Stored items
<<<<
(** ** [make_h5]: when it fails, and after [make_dir] *)

(** X3. [make_h5] returns exactly when the path holds a container file
    that no file object has open read-only, or an empty file, or is free
    below a directory that exists.  Otherwise it raises an [OSError] and
    changes nothing, so that no file is made and no file object is handed
    out: the error of a directory, the error of a file that is neither a
    container nor empty, the error of a container that is open read-only,
    and the error of the path itself ([FileNotFoundError],
    [NotADirectoryError]) when the directory above is not there. *)
Theorem make_h5_fails_cleanly (w : world) (file : path) :
  ((∃ h w', make_h5 file w = (Ok h, w')) ↔
   ∃ root, hosts (fs w) file root ∧
           (stat (fs w) file = inr (H5File root) → free_for_writing w file)) ∧
  (∀ e w', make_h5 file w = (Raise e, w') →
     w' = w ∧
     e = OSError (match stat (fs w) file with
                  | inl err => err
                  | inr Dir => EISDIR
                  | inr (H5File _) => EBUSY
                  | inr _ => ENOTHDF5
                  end) file).
Proof.
  split; [split|].
  - intros (h & w' & (m & root0 & _ & Hhost & Hfree & _)%make_h5_Ok).
    exists root0. split; [done|]. apply Hfree.
  - intros (root & [Hs|[[Hc|Hs] ->]] & Hfree); eexists _, _.
    + apply (make_h5_existing w file root); [done|by apply Hfree].
    + by apply make_h5_creatable.
    + by apply make_h5_empty.
  - intros e w'. unfold make_h5. rewrite bind_run, Path_exists_run.
    unfold exists_, File. rewrite bind_run. unfold get.
    destruct (stat (fs w) file) as [err|[|root| |]] eqn:Hs.
    + destruct err; try (by intros [= <- <-]).
      unfold create. rewrite bind_run. unfold get.
      destruct file as [|k l _] using rev_ind; [done|].
      rewrite stat_snoc in Hs.
      destruct (l ++ [k]) eqn:E; [by destruct l|]. rewrite <- E. rewrite parent_snoc.
      destruct (walk (fs w) [] l); [|done].
      injection Hs as ->. by intros [= <- <-].
    + by intros [= <- <-].
    + destruct (open_ro (handles w) file); [|done]. by intros [= <- <-].
    + by intros [= <- <-].
    + unfold create. rewrite bind_run. unfold get.
      destruct file as [|a l] eqn:Hfile; [done|]. rewrite <- Hfile in *.
      destruct (stat_walk_parent _ _ _ Hs) as [Hw _]; [by subst|]. by rewrite Hw.
Qed.

Lemma make_h5_fails_cleanly_witness :
  (∃ h w', make_h5 ["data"; "new.h5"] Examples.w_data = (Ok h, w')) ∧
  (∃ h w', make_h5 ["data"; "new.h5"] Examples.w_touched = (Ok h, w')) ∧
  (∃ h w', make_h5 ["data"; "store.h5"] Examples.w_store = (Ok h, w')) ∧
  (Examples.w_abc = Examples.w_abc ∧
   OSError ENOTHDF5 ["d"; "a.txt"] =
     OSError (match stat (fs Examples.w_abc) ["d"; "a.txt"] with
              | inl err => err
              | inr Dir => EISDIR
              | inr (H5File _) => EBUSY
              | inr _ => ENOTHDF5
              end) ["d"; "a.txt"]) ∧
  (Examples.w_store_reading = Examples.w_store_reading ∧
   OSError EBUSY ["data"; "store.h5"] =
     OSError (match stat (fs Examples.w_store_reading) ["data"; "store.h5"] with
              | inl err => err
              | inr Dir => EISDIR
              | inr (H5File _) => EBUSY
              | inr _ => ENOTHDF5
              end) ["data"; "store.h5"]) ∧
  (Examples.w_data = Examples.w_data ∧
   OSError ENOENT ["nowhere"; "new.h5"] =
     OSError (match stat (fs Examples.w_data) ["nowhere"; "new.h5"] with
              | inl err => err
              | inr Dir => EISDIR
              | inr (H5File _) => EBUSY
              | inr _ => ENOTHDF5
              end) ["nowhere"; "new.h5"]).
Proof.
  split; [|split; [|split; [|split; [|split]]]].
  - apply (proj1 (make_h5_fails_cleanly Examples.w_data ["data"; "new.h5"])).
    exists ∅. split; [|discriminate]. right. split; [left|done].
    split_and!; [done|reflexivity|reflexivity].
  - apply (proj1 (make_h5_fails_cleanly Examples.w_touched ["data"; "new.h5"])).
    exists ∅. split; [|discriminate]. right. split; [right; reflexivity|done].
  - apply (proj1 (make_h5_fails_cleanly Examples.w_store ["data"; "store.h5"])).
    exists Examples.store. split; [by left|reflexivity].
  - apply (proj2 (make_h5_fails_cleanly Examples.w_abc ["d"; "a.txt"])
                 (OSError ENOTHDF5 ["d"; "a.txt"]) Examples.w_abc).
    reflexivity.
  - apply (proj2 (make_h5_fails_cleanly Examples.w_store_reading ["data"; "store.h5"])
                 (OSError EBUSY ["data"; "store.h5"]) Examples.w_store_reading).
    reflexivity.
  - apply (proj2 (make_h5_fails_cleanly Examples.w_data ["nowhere"; "new.h5"])
                 (OSError ENOENT ["nowhere"; "new.h5"]) Examples.w_data).
    reflexivity.
Defined.

(** X4. [make_h5] makes no directory: below a directory that is not
    there it raises [FileNotFoundError].  After [make_dir] of the
    directory it creates the container, empty and open for writing, and
    what was in the file system is still there. *)
Theorem make_dir_then_make_h5 (d : path) (name : string) (w : world) :
  way_clear (fs w) d →
  fs w !! (d ++ [name]) = None →
  (is_dir (fs w) d = false →
   make_h5 (d ++ [name]) w = (Raise (OSError ENOENT (d ++ [name])), w)) ∧
  ∃ h w',
    (make_dir d;; make_h5 (d ++ [name])) w = (Ok h, w') ∧
    stat (fs w') (d ++ [name]) = inr (H5File ∅) ∧
    handles w' !! gh_file h = Some (Some (Build_file_handle (d ++ [name]) true)) ∧
    gh_path h = [] ∧
    is_dir (fs w') d = true ∧
    ∀ q x, fs w !! q = Some x → fs w' !! q = Some x.
Proof.
  intros Hc Hfree. split.
  - intros Hd.
    assert (walk (fs w) [] d = Some ENOENT) as Hw.
    { destruct (walk (fs w) [] d) as [e|] eqn:Hw.
      - destruct (walk_error _ _ _ _ Hw) as [-> | ->]; [done|].
        apply walk_ENOTDIR in Hw as (q & x & Hq & Hne & Hx & Hnd).
        destruct (Hc q Hq Hne); simpl in *; congruence.
      - apply is_dir_walk in Hw. congruence. }
    unfold make_h5. rewrite bind_run, Path_exists_run.
    unfold exists_, File. rewrite bind_run. unfold get.
    rewrite stat_snoc, Hw. unfold create. rewrite bind_run. unfold get.
    destruct (d ++ [name]) eqn:E; [by destruct d|]. rewrite <- E.
    by rewrite parent_snoc, Hw.
  - rewrite <- (rev_involutive d) in Hc.
    destruct (mkdir_parents_clear _ _ Hc) as (fs' & Hrun & Hw & Hfr).
    rewrite rev_involutive in Hw, Hfr.
    assert (fs' !! (d ++ [name]) = None) as Hfree'.
    { destruct (Hfr (d ++ [name])) as [->|(Hpre%prefix_length & _)]; [done|].
      rewrite length_app in Hpre. simpl in Hpre. lia. }
    assert (creatable fs' (d ++ [name])) as Hcr.
    { split_and!; [by destruct d|by rewrite parent_snoc|done]. }
    rewrite bind_run. unfold make_dir, Path_mkdir. rewrite Hrun.
    rewrite make_h5_creatable by done. eexists _, _. split; [done|].
    cbn [fs handles events opened gh_file gh_path]. split_and!.
    + by apply stat_created.
    + by apply list_lookup_middle.
    + done.
    + apply is_dir_walk. rewrite walk_insert_ne; [done|].
      intros q Hq%prefix_length _ E. simpl in E. subst q.
      rewrite length_app in Hq. simpl in Hq. lia.
    + intros q x Hq.
      assert (fs' !! q = Some x) as Hq'.
      { destruct (Hfr q) as [->|(_&_&?&_)]; [done|congruence]. }
      rewrite lookup_insert_ne; [done|]. intros <-. congruence.
Qed.

Lemma make_dir_then_make_h5_witness :
  (is_dir Examples.fs_data ["data"; "runs"] = false →
   make_h5 ["data"; "runs"; "pca.h5"] Examples.w_data =
     (Raise (OSError ENOENT ["data"; "runs"; "pca.h5"]), Examples.w_data)) ∧
  ∃ h w',
    (make_dir ["data"; "runs"];; make_h5 (["data"; "runs"] ++ ["pca.h5"]))
      Examples.w_data = (Ok h, w') ∧
    stat (fs w') (["data"; "runs"] ++ ["pca.h5"]) = inr (H5File ∅) ∧
    handles w' !! gh_file h =
      Some (Some (Build_file_handle (["data"; "runs"] ++ ["pca.h5"]) true)) ∧
    gh_path h = [] ∧
    is_dir (fs w') ["data"; "runs"] = true ∧
    ∀ q x, fs Examples.w_data !! q = Some x → fs w' !! q = Some x.
Proof.
  apply (make_dir_then_make_h5 ["data"; "runs"] "pca.h5" Examples.w_data).
  - intros q _ _. simpl. unfold Examples.fs_data.
    destruct (decide (q = ["data"])) as [->|Hq].
    + right. apply lookup_singleton_eq.
    + left. by apply lookup_singleton_ne.
  - reflexivity.
Defined.

(** ** [open_hdf5]: every way it ends *)

Section ReadMore.
Implicit Types (w : world) (h : group_handle) (p file_path : path)
  (root : gmap string node) (k : string) (keys args : list string).

Lemma live_add_events w h p wr root evs :
  live w h p wr root → live (add_events w evs) h p wr root.
Proof. by intros [? ?]. Qed.

(** The comprehension, whatever the keys: it reads, and does nothing
    else. *)
Lemma read_all_trace w h p wr root keys :
  live w h p wr root → gh_path h = [] →
  ∃ r evs,
    mapM (λ key, obj ← getitem h key; v ← slice_all obj; mret (key, v)) keys w =
      (r, add_events w evs) ∧
    Forall (is_read p) evs.
Proof.
  intros Hlive Hroot. revert w Hlive.
  induction keys as [|k keys IH]; intros w Hlive.
  - exists (Ok []), []. by rewrite add_events_nil.
  - cbn [mapM]. unfold bind at 1.
    rewrite (read_item_root _ _ _ _ _ k Hlive Hroot).
    destruct (lookup_at (Names.segments k) root) as [[d|g']|].
    + destruct (IH _ (live_add_events _ _ _ _ _ [EvRead p (Names.segments k)] Hlive))
        as (r & evs & Hrun & Hevs).
      unfold bind at 1. rewrite Hrun, add_events_add_events.
      destruct r as [kvs|e]; eexists _, _; (split; [reflexivity|]);
        (apply Forall_cons; split; [by eexists|done]).
    + eexists _, []. by rewrite add_events_nil.
    + eexists _, []. by rewrite add_events_nil.
Qed.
>>>>
Brief >> Please say how many lines of the records contain the word "true", giving the number by itself.

Worked solution >> 4